The button handed out as you leave Part One exiting the theatre.
I won't even deign to enter into the territory of what the plot is, except to say that it concerns an adult Harry Potter, puzzled over the years by his tenuous relationship with Albus, his middle child. Rowling makes this father-son pairing edgy, tough and even brutal, not settling for coziness or complacency—even willing to push herself (and her loyal fans) to places they may not even be emotionally ready. How can you not applaud this kind of testing of one's brand? How many successful artists lose their way once fame and money roll in at a rate immeasurable by any existing standards? It takes someone like Rowling, secure in herself and her talent to steer the right course. This is not to take away anything from Thorne and Tiffany's contributions to the Cursed Child, which by all evidence is enormous. Rowling has entrusted them with her "children", as it were, and the three of them have managed to collectively produce something exceptional and commercial. It's a rare achievement.
As she has proven with her previous seven Harry Potter books, Ms. Rowling is a master storyteller. She has the ability to effortlessly weave dozens of characters, often with complex and mixed motivations, along with terms like "Muggles" and "mudblood " and never put a reader in mind they have gotten involved with something more than what they originally bargained for. If anything, you fall into her world and she makes you both a believer and a willing participant to all that follows. Harry Potter and the Cursed Child is faithful to her vision. The Potter clan, his friends (and enemies), remain her creations and hers alone, lucky for us.
Fans of the Potter books are getting a continuation of the story of characters as beloved to their generation as those of Dorothy and her compatriots in The Wizard of Oz were in theirs. Only we are living in 2016, where it seemingly feels as if anything in our creative imaginations is producible on stage right now. I can't tell you how many times my jaw dropped at what was happening in front of me.
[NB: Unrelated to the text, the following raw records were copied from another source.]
(* ===== verification/TileSample.v ===== *)
(** A concrete engine, a session of the client of [ConnSample] with it, and runs that show on concrete inputs what the code leaves
    undone. *)
From stdpp Require Import gmap.
From S2P Require Import Prelude Coding RangeSet Ids Shared Frame Float Packet TransportParams Token TokenCache Assembler Recv Send.
From S2P Require Import PendingStreams Retransmits CidQueue CidState Streams Dedup PendingAcks Mtud Timer AckFrequency Rtt.
From S2P Require Import Congestion Pacing Datagrams Spaces PacketCrypto Config Paths Connection ConnRecovery ConnReceive.
From S2P Require Import PacketBuilder ConnTransmit CidGenerator EndpointIndex Endpoint ConnSample EndpointSample.
From S2P Require Import TileNet TileNetTheorems Bridge BridgeTheorems TileEngine.
Open Scope Z_scope.

Notation SampleEngine := (TileEngine NewReno (list Buffer) ToySession Z NoneTokenStore (QuicLbConnectionIdGenerator Z) (fun A => gmap Z A)
  ToyConfig NoneTokenLog ListQueue (option Z)).

Definition sample_tile_config : EndpointConfig (QuicLbConnectionIdGenerator Z) :=
  mkEndpointConfig sample_reset_key (mkVarInt 1472) (mkQuicLb 0 CID_LEN 2) [1] true (20 * 10 ^ 6) None.
Definition sample_engine : SampleEngine :=
  TileEngine_new 7 [queue_new QUEUE_CAP] (queue_new QUEUE_CAP) (queue_new QUEUE_CAP) None sample_tile_config sample_settings.

Definition first_pick (l : gset StreamId) : option StreamId := head (elements l).
Definition engine_turn (e : SampleEngine) (now : Z) : M (option (option Z * bool * SampleEngine)) :=
  run_once far_future 10 5 50 first_pick 40 e now 0 (fun _ => now).

(** Datagrams for the engine, a turn of it, and the packets it sent. *)
Definition feed (e : SampleEngine) (l : list (list Z)) : SampleEngine :=
  set_rx_queues e (map (fun q => mkListQueue (lq_cap q) (lq_items q ++ map (fun d => mkRxPacket (fst (received_of (sample_addr 1, d))) d) l)) (te_rx_queues e)).
Definition taken (e : SampleEngine) : list TxPacket * SampleEngine :=
  (queue_items (te_tx_queue e), set_tx_queue e (queue_new QUEUE_CAP)).
Definition command (e : SampleEngine) (cmd : TileAppCommand) : SampleEngine := set_shared e (snd (push_cmd cmd (te_shared e))).

Definition serve_datagrams (e : SampleEngine) (l : list (list Z)) (now : Z) : M (option (list TxPacket * SampleEngine)) :=
  '(_, _, e) ⇐ engine_turn (feed e l) now;
  mret (Some (taken e)).

(** The datagrams of a packet, as a socket that segments would send them. *)
Fixpoint split_segments (fuel : nat) (n : Z) (l : list Z) : list (list Z) :=
  match fuel, l with
  | O, _ | _, [] => []
  | S fuel, _ => takeZ n l :: split_segments fuel n (dropZ n l)
  end.
Definition datagrams_of (p : TxPacket) : list (list Z) :=
  match tp_segment_size p with Some n => split_segments (length (tp_payload p)) n (tp_payload p) | None => [tp_payload p] end.

(** One exchange between the client and the engine. *)
Definition tile_exchange (c : SampleConnection) (e : SampleEngine) (now : Z) : M (option (SampleConnection * SampleEngine)) :=
  '(l, c) ← datagrams 5 c now;
  '(out, e) ⇐ serve_datagrams e l now;
  c ← mfold (fun c d => receive c now (sample_addr 2) d) (concat (map datagrams_of out)) c;
  mret (Some (c, e)).

(** The id the engine gives to its first connection, and a client that expects it. *)
Definition first_cid : ConnectionId := mkConnectionId 9 ([2; 0; 0; 0; 0; 3; 3; 3; 3] ++ replicate 11 0).
Definition tile_client : M SampleConnection :=
  Connection_new far_future 10 true sample_config (sample_cid 9) (sample_cid 1) (sample_cid 9) (sample_addr 2) None
    (mkToySession true 0 (params_of first_cid (Some (sample_cid 9)))) 8 None 0 1 true 7 (ClientArgs mkNoneTokenStore []).

Definition tile_handshake : M (option (SampleConnection * SampleEngine)) :=
  c ← tile_client;
  '(c, e) ⇐ tile_exchange c sample_engine 0;
  '(c, e) ⇐ tile_exchange c e (10 ^ 7);
  tile_exchange c e (2 * 10 ^ 7).

(** The client opens a stream and writes to it. *)
Definition client_open (c : SampleConnection) : M (StreamId * SampleConnection) :=
  '(id, st) ← Streams.open (c_streams c) false Bi;
  id ← Prelude.unwrap id;
  mret (id, set_c_streams c st).
Definition stream_zero : StreamId := StreamId_new Client Bi 0.

Definition tile_stream : M (option (SampleConnection * SampleEngine)) :=
  '(c, e) ⇐ tile_handshake;
  '(id, c) ← client_open c;
  c ← write_cmd id [1; 2; 3] false c;
  tile_exchange c e (3 * 10 ^ 7).

(** * Runs that show what the code leaves undone *)

Definition ms (n : Z) : Z := n * 10 ^ 6.
Definition ends {A} (m : M (option A)) (test : A → bool) : bool := match m with Ret (Some a) => test a | _ => false end.
Definition slot_test (e : SampleEngine) (i : Z) (test : ConnectionSlot NewReno (list Buffer) ToySession Z NoneTokenStore → bool) : bool :=
  match get_slot e i with Some s => test s | None => false end.
(** A command for the engine, and a turn. *)
Definition obey (e : SampleEngine) (cmd : TileAppCommand) (now : Z) : M (option SampleEngine) :=
  '(_, _, e) ⇐ engine_turn (command e cmd) now;
  mret (Some e).
Definition bytes (n : Z) : list Z := repeat 5 (Z.to_nat n).

(** * Connections that end *)

(** The slot of a connection the peer closes goes, and with it the timer that would have drained the connection: the endpoint keeps
    the connection and its ids, and no deadline is left. *)
Definition closed_by_peer : M (option (SampleConnection * SampleEngine)) :=
  '(c, e) ⇐ tile_handshake;
  tile_exchange (close c (ms 30) (mkVarInt 0) []) e (ms 30).
Lemma lost_connection_kept_by_endpoint :
  ends closed_by_peer (fun '(_, e) =>
    bool_decide (dom (te_connections e) = ∅) && bool_decide (dom (e_connections (te_endpoint e)) = {[0]}) &&
    negb (bool_decide (dom (connection_ids (e_index (te_endpoint e))) = ∅)) && bool_decide (next_deadline e = None)) = true.
Proof. vm_compute. reflexivity. Qed.

(** The slot of a connection closed by the application stays when the connection is drained. *)
Lemma closed_slot_stays :
  ends ('(_, e) ⇐ tile_handshake; 'e ⇐ obey e (CmdCloseConn 0) (ms 30); '(_, _, e) ⇐ engine_turn e (ms 100000); mret (Some e)) (fun e =>
    bool_decide (dom (e_connections (te_endpoint e)) = ∅) && slot_test e 0 (fun s => is_drained (c_state (sl_inner s)))) = true.
Proof. vm_compute. reflexivity. Qed.

(** A new connection gets the slot of one that is gone; a command of the old one's handle closes it. *)
Definition second_client : M SampleConnection :=
  Connection_new far_future 10 true sample_config (sample_cid 8) (sample_cid 1) (sample_cid 8) (sample_addr 2) None
    (mkToySession true 0 (params_of first_cid (Some (sample_cid 8)))) 8 None 0 1 true 7 (ClientArgs mkNoneTokenStore []).
Lemma slot_reused :
  ends ('(_, e) ⇐ closed_by_peer;
        c ← second_client;
        '(_, e) ⇐ tile_exchange c e (ms 40);
        'e' ⇐ obey e (CmdCloseConn 0) (ms 41);
        mret (Some (e, e'))) (fun '(e, e') =>
    bool_decide (map ac_slot (queue_items (sh_incoming (te_shared e))) = [0; 0]) &&
    slot_test e 0 (fun s => (sl_handle s =? 1) && negb (is_closed (c_state (sl_inner s)))) &&
    slot_test e' 0 (fun s => (sl_handle s =? 1) && is_closed (c_state (sl_inner s)))) = true.
Proof. vm_compute. reflexivity. Qed.

(** * Data of streams *)

Definition written (e : SampleEngine) (id : StreamId) : option Z :=
  match get_slot e 0 with
  | Some s => match send (c_streams (sl_inner s)) !! id with Some (Some x) => Some (SendBuffer.offset (s_pending x)) | _ => None end
  | None => None
  end.
Definition receiving (e : SampleEngine) (id : StreamId) : option (Recv (list Buffer)) :=
  match get_slot e 0 with
  | Some s => match recv (c_streams (sl_inner s)) !! id with Some (Some (Streams.Open r)) => Some r | _ => None end
  | None => None
  end.
Definition cell_data (e : SampleEngine) (a : Z) : option (list (list Z) * bool) :=
  (fun c => (queue_items (recv_data c), recv_fin c)) <$> sh_cells (te_shared e) !! a.

(** Of a write that exceeds what the peer allows only a part is taken; the application was told that all of it was. *)
Lemma write_cut_off :
  ends ('(_, e) ⇐ tile_stream;
        let '(r, sh) := prog_run (poll_write (SendStream_new 0 0 stream_zero 1) 1 (bytes 100001)) (te_shared e) in
        'e' ⇐ process_app_commands far_future 5 40 (set_shared e sh) (fun _ => ms 40);
        mret (Some (r, snd e'))) (fun '(r, e) =>
    match r with Ready n => n =? 100001 | Pending => false end && bool_decide (written e stream_zero = Some 100000)) = true.
Proof. vm_compute. reflexivity. Qed.

(** Seventeen frames with a byte each: the last one stays in the connection when the application has read the others, and later
    turns do not deliver it. *)
Fixpoint send_bytes (n : nat) (c : SampleConnection) (now : Z) : M (list (list Z) * SampleConnection) :=
  match n with
  | O => mret ([], c)
  | S n =>
      c ← write_cmd stream_zero [Z.of_nat n] false c;
      '(l, c) ← datagrams 1 c now;
      '(l', c) ← send_bytes n c now;
      mret (l ++ l', c)
  end.
Fixpoint pop_all (n : nat) (a : Z) (sh : Shared ListQueue (option Z)) : Shared ListQueue (option Z) :=
  match n with O => sh | S n => pop_all n a (snd (pop_data a sh)) end.
Definition seventeen : M (option (SampleEngine * SampleEngine)) :=
  '(c, e) ⇐ tile_handshake;
  '(_, c) ← client_open c;
  '(l, c) ← send_bytes 17 c (ms 30);
  '(_, e1) ⇐ serve_datagrams e l (ms 30);
  '(_, _, e2) ⇐ engine_turn (set_shared e1 (pop_all 16 1 (te_shared e1))) (ms 100);
  '(_, _, e2) ⇐ engine_turn e2 (ms 1000);
  mret (Some (e1, e2)).
Lemma seventeenth_chunk_stuck :
  ends seventeen (fun '(e1, e2) =>
    bool_decide (cell_data e1 1 = Some (map (fun n => [n]) [16; 15; 14; 13; 12; 11; 10; 9; 8; 7; 6; 5; 4; 3; 2; 1], false)) &&
    bool_decide (cell_data e2 1 = Some ([], false)) &&
    bool_decide (r_end <$> receiving e2 stream_zero = Some 17)) = true.
Proof. vm_compute. reflexivity. Qed.

(** The engine takes note of a reset, and the stream is gone; the reader is not told. *)
Lemma reset_not_reported :
  ends ('(c, e) ⇐ tile_stream;
        c ← reset_cmd stream_zero 7 c;
        tile_exchange c e (ms 40)) (fun '(_, e) =>
    bool_decide (cell_data e 1 = Some ([[1; 2; 3]], false)) &&
    match receiving e stream_zero with Some _ => false | None => true end) = true.
Proof. vm_compute. reflexivity. Qed.

(** A reader that waits is not woken when the peer closes the connection. *)
Definition reader_waits (e : SampleEngine) : SampleEngine :=
  set_shared e (snd (prog_run (poll_read (RecvStream_new 0 0 stream_zero 1) 5 100) (pop_all 1 1 (te_shared e)))).
Lemma reader_left_waiting :
  ends ('(c, e) ⇐ tile_stream; tile_exchange (close c (ms 40) (mkVarInt 0) []) (reader_waits e) (ms 40)) (fun '(_, e) =>
    bool_decide (dom (te_connections e) = ∅) && bool_decide (cell_data e 1 = Some ([], false)) &&
    bool_decide (recv_waker <$> sh_cells (te_shared e) !! 1 = Some (Some 5)) && bool_decide (5 ∉ sh_woken (te_shared e))) = true.
Proof. vm_compute. reflexivity. Qed.

(** * Deadlines *)

(** Writes of one datagram each until the pacer holds one back: the deadline of the slot is not the one the pacer asks for. *)
Fixpoint exchanges (n : nat) (c : SampleConnection) (e : SampleEngine) (now : Z) : M (option (SampleConnection * SampleEngine)) :=
  match n with
  | O => mret (Some (c, e))
  | S n => '(c, e) ⇐ tile_exchange c e now; exchanges n c e (now + ms 10)
  end.
Fixpoint writes (n : nat) (e : SampleEngine) (now : Z) : M (option SampleEngine) :=
  match n with
  | O => mret (Some e)
  | S n => 'e ⇐ obey e (CmdWrite 0 stream_zero (bytes 1300) false) now; writes n e now
  end.
Lemma pacing_deadline_missed :
  ends ('(c, e) ⇐ tile_stream;
        '(_, e) ⇐ exchanges 10 c (command e (CmdWrite 0 stream_zero (bytes 60000) false)) (ms 40);
        writes 15 e (ms 140)) (fun e =>
    bool_decide (te_pending_send e = []) &&
    slot_test e 0 (fun s => bool_decide (sl_next_timeout s = Some 155000000) && bool_decide (poll_timeout (sl_inner s) = Some 141536000))) = true.
Proof. vm_compute. reflexivity. Qed.

(** * Streams nobody asked for *)

(** A higher limit on streams makes the engine open one, although no command to open a stream is waiting. *)
Lemma unasked_stream_opened :
  ends ('(_, e) ⇐ tile_handshake;
        s ← Prelude.unwrap (get_slot e 0);
        let '(_, st) := received_max_streams (c_streams (sl_inner s)) Bi 20 in
        drain_connection_events far_future 5 40 (put_slot e 0 (set_inner s (set_c_streams (sl_inner s) st))) 0) (fun e =>
    slot_test e 0 (fun s => bool_decide (dom (sl_streams s) = {[StreamId_new Server Bi 0]})) &&
    bool_decide (len (queue_items (sh_cmds (te_shared e))) = 0)) = true.
Proof. vm_compute. reflexivity. Qed.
The expression "you won't believe your eyes" is apt here. The delight it brought forth is something that can only be described as experiencing close to a second childhood. You are left with the feeling of fireworks going off overhead, oohing and ahhing as if you've never seen anything like it before—only in this case you have never seen anything like it before!
For that, Tiffany's work as director must be singled out. He spins as many plates in the air as that guy on the old Ed Sullivan Shows used to, with total control over the myriad of plot points and parade of characters that appear. There is extraordinary movement to behold, choreographed by Steven Hoggett, that will bring to mind the work on which he teamed for The Curious Incident of the Dog in Nighttime on Broadway. The costumes by Katrina Lindsay, the sets by Christine Jones and the lighting by Neil Austin are all pitch perfect. I was particularly taken by the sound design, possibly the best I have ever heard for a show anywhere. Credit Gareth Frye, who would be my go-to guy if I ever was in need of sound this complex and so clear to the ear. Frye's name may be called out next June at the 2017 Tony Awards, as he is the person responsible for The Encounter, currently playing at the John Golden Theatre. Although I have yet to see it, he is from all I've "heard," the man of the hour.
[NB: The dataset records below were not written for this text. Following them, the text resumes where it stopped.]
Definition calculate_cwnd (b : Bbr) (bytes_acked excess_acked : Z) : M Bbr :=
  if decide (b_mode b = ProbeRtt) then mret b
  else
    target ← get_target_cwnd b (b_cwnd_gain b);
    target_window ← uadd target (if b_is_at_full_bandwidth b then mm_get (max_ack_height (b_ack_aggregation b)) else excess_acked);
    b ← (if b_is_at_full_bandwidth b then
           n ← uadd (b_cwnd b) bytes_acked;
           mret (set_b_cwnd b (Z.min target_window n))
         else if SFltb (b_cwnd_gain b) (of_int f32 target_window) || (b_acked_bytes b <? b_init_cwnd b) then
           n ← uadd (b_cwnd b) bytes_acked;
           mret (set_b_cwnd b n)
         else mret b);
    mret (if b_cwnd b <? b_min_cwnd b then set_b_cwnd b (b_min_cwnd b) else b).

Definition calculate_recovery_window (b : Bbr) (bytes_acked bytes_lost in_flight : Z) : M Bbr :=
  if negb (in_recovery (b_recovery_state b)) then mret b
  else
    limit ← uadd in_flight bytes_acked;
    if b_recovery_window b =? 0 then mret (set_b_recovery_window b (Z.max (b_min_cwnd b) limit))
    else
      let w := if bytes_lost <=? b_recovery_window b then b_recovery_window b - bytes_lost else b_current_mtu b in
      w ← (if decide (b_recovery_state b = Growth) then uadd w bytes_acked else mret w);
      mret (set_b_recovery_window b (Z.max (Z.max w limit) (b_min_cwnd b))).

Definition check_if_full_bw_reached (b : Bbr) (app_limited : bool) : M Bbr :=
  if app_limited then mret b
  else
    let target := to_u64 (fmul f64 (of_int f64 (b_bw_at_last_round b)) (widen K_STARTUP_GROWTH_TARGET)) in
    let bw := get_estimate (b_max_bandwidth b) in
    if target <=? bw then
      let a := b_ack_aggregation b in
      mret (set_b_ack_aggregation (set_b_round_wo_bw_gain (set_b_bw_at_last_round b bw) 0)
              (mkAckAggregation (mm_reset (max_ack_height a)) (epoch_start a) (epoch_bytes a)))
    else
      n ← uadd (b_round_wo_bw_gain b) 1;
      let b := set_b_round_wo_bw_gain b n in
      mret (if (3 <=? n) || in_recovery (b_recovery_state b) then set_b_is_at_full_bandwidth b true else b).

(** * The interface *)

Definition bbr_on_sent (b : Bbr) (now bytes last_packet_number : Z) : M Bbr :=
  bw ← bw_on_sent (b_max_bandwidth b) now bytes;
  mret (set_b_max_bandwidth (set_b_max_sent_packet_number b last_packet_number) bw).

Definition bbr_on_ack (b : Bbr) (now sent bytes : Z) (app_limited : bool) (rtt : RttEstimator) : M Bbr :=
  bw ← bw_on_ack (b_max_bandwidth b) now sent bytes (b_round_count b) app_limited;
  acked ← uadd (b_acked_bytes b) bytes;
  let b := set_b_acked_bytes (set_b_max_bandwidth b bw) acked in
  mret (if is_min_rtt_expired b now app_limited || (rtt_min rtt <? b_min_rtt b) then set_b_min_rtt b (rtt_min rtt) else b).

Definition bbr_on_end_acks (b : Bbr) (now in_flight : Z) (app_limited : bool) (largest_packet_num_acked : option Z) : M Bbr :=
  bytes_acked ← bytes_acked_this_window (b_max_bandwidth b);
  '(excess_acked, a) ← update_ack_aggregation_bytes (b_ack_aggregation b) bytes_acked now (b_round_count b) (get_estimate (b_max_bandwidth b));
  let b := set_b_max_bandwidth (set_b_ack_aggregation b a) (bw_end_acks (b_max_bandwidth b)) in
  let b := match largest_packet_num_acked with Some n => set_b_max_acked_packet_number b n | None => b end in
  let is_round_start := (0 <? bytes_acked) && (b_current_round_trip_end_packet_number b <? b_max_acked_packet_number b) in
  b ← (if is_round_start then
         n ← uadd (b_round_count b) 1;
         mret (set_b_round_count (set_b_current_round_trip_end_packet_number b (b_max_sent_packet_number b)) n)
       else mret b);
  let b := update_recovery_state b is_round_start in
  b ← (if decide (b_mode b = ProbeBw) then update_gain_cycle_phase b now in_flight else mret b);
  b ← (if is_round_start && negb (b_is_at_full_bandwidth b) then check_if_full_bw_reached b app_limited else mret b);
  b ← maybe_exit_startup_or_drain b now in_flight;
  b ← maybe_enter_or_exit_probe_rtt b now is_round_start in_flight app_limited;
  b ← calculate_pacing_rate b;
  b ← calculate_cwnd b bytes_acked excess_acked;
  b ← calculate_recovery_window b bytes_acked (b_loss_state b) in_flight;
  mret (set_b_loss_state (set_b_prev_in_flight_count b in_flight) 0).

Definition bbr_on_congestion_event (b : Bbr) (now sent : Z) (is_persistent_congestion is_ecn : bool) (lost_bytes : Z) : M Bbr :=
  n ← uadd (b_loss_state b) lost_bytes;
  mret (set_b_loss_state b n).

Definition bbr_on_mtu_update (b : Bbr) (new_mtu : Z) : Bbr :=
  let min := calculate_min_window new_mtu in
  mkBbr (b_config b) new_mtu (b_max_bandwidth b) (b_acked_bytes b) (b_mode b) (b_loss_state b) (b_recovery_state b)
    (b_recovery_window b) (b_is_at_full_bandwidth b) (b_pacing_gain b) (b_high_gain b) (b_drain_gain b) (b_cwnd_gain b)
    (b_high_cwnd_gain b) (b_last_cycle_start b) (b_current_cycle_offset b) (Z.max (bc_initial_window (b_config b)) min) min
    (b_prev_in_flight_count b) (b_exit_probe_rtt_at b) (b_probe_rtt_last_started_at b) (b_min_rtt b) (b_exiting_quiescence b)
    (b_pacing_rate b) (b_max_acked_packet_number b) (b_max_sent_packet_number b) (b_end_recovery_at_packet_number b)
    (Z.max (b_cwnd b) min) (b_current_round_trip_end_packet_number b) (b_round_count b) (b_bw_at_last_round b)
    (b_round_wo_bw_gain b) (b_ack_aggregation b) (b_random_number_generator b).

Definition bbr_window (b : Bbr) : M Z :=
  if decide (b_mode b = ProbeRtt) then get_probe_rtt_cwnd b
  else mret (if in_recovery (b_recovery_state b) && negb (bool_decide (b_mode b = Startup)) then Z.min (b_cwnd b) (b_recovery_window b) else b_cwnd b).

Definition bbr_initial_window (b : Bbr) : Z := bc_initial_window (b_config b).
End Bbr.

(** * The windowed maximum *)

(** Measurements with their rounds, in order. *)
Fixpoint mm_run (m : MinMax) (l : list (Z * Z)) : M MinMax :=
  match l with
  | [] => mret m
  | (round, measurement) :: l => m ← update_max m round measurement; mm_run m l
  end.

(** The three samples were measured, in rounds up to [r]. *)
Definition measured (seen : list (Z * Z)) (r : Z) (s : MinMaxSample) : Prop := (time s, value s) ∈ seen ∧ time s <= r.
Definition mm_ok (seen : list (Z * Z)) (r : Z) (m : MinMax) : Prop :=
  measured seen r (mm_0 m) ∧ measured seen r (mm_1 m) ∧ measured seen r (mm_2 m) ∧ r - time (mm_0 m) <= mm_window m.

Lemma usub_ret a b : b <= a → usub a b = Ret (a - b).
Proof. intros Hb. unfold usub. by rewrite (proj2 (Z.leb_le _ _)). Qed.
And praise for the casting, not only in finding wonderful young actors to play the offspring of characters like Harry, Hermione Granger, Ron Weasley and Draco Malfoy, but also for a color-blind sensibility. Who says everyone in these stories need be all-white?
Lastly, a shout out to the Palace Theatre itself where all this magic is taking place. Of all my visits to London, this was my first time in this theatre. Here's a photo I took from out front last Sunday afternoon:
Built in 1891, the theatre has a baroquely fascinating exterior and interior. While inside, even after a multi-million-dollar renovation a dozen years ago, watching Harry Potter and the Cursed Child may make you feel as if you are actually at Hogwarts.
So if you visit London soon, find a way to see it. I only waited 2 ½ hours on the cancellation line, and wound up with J.K. Rowling’s personal house seats. No, really… I did. And if I didn’t, may Lord Voldemort himself come back from the dead and do what he will with me. That is, if Voldemort is really dead ...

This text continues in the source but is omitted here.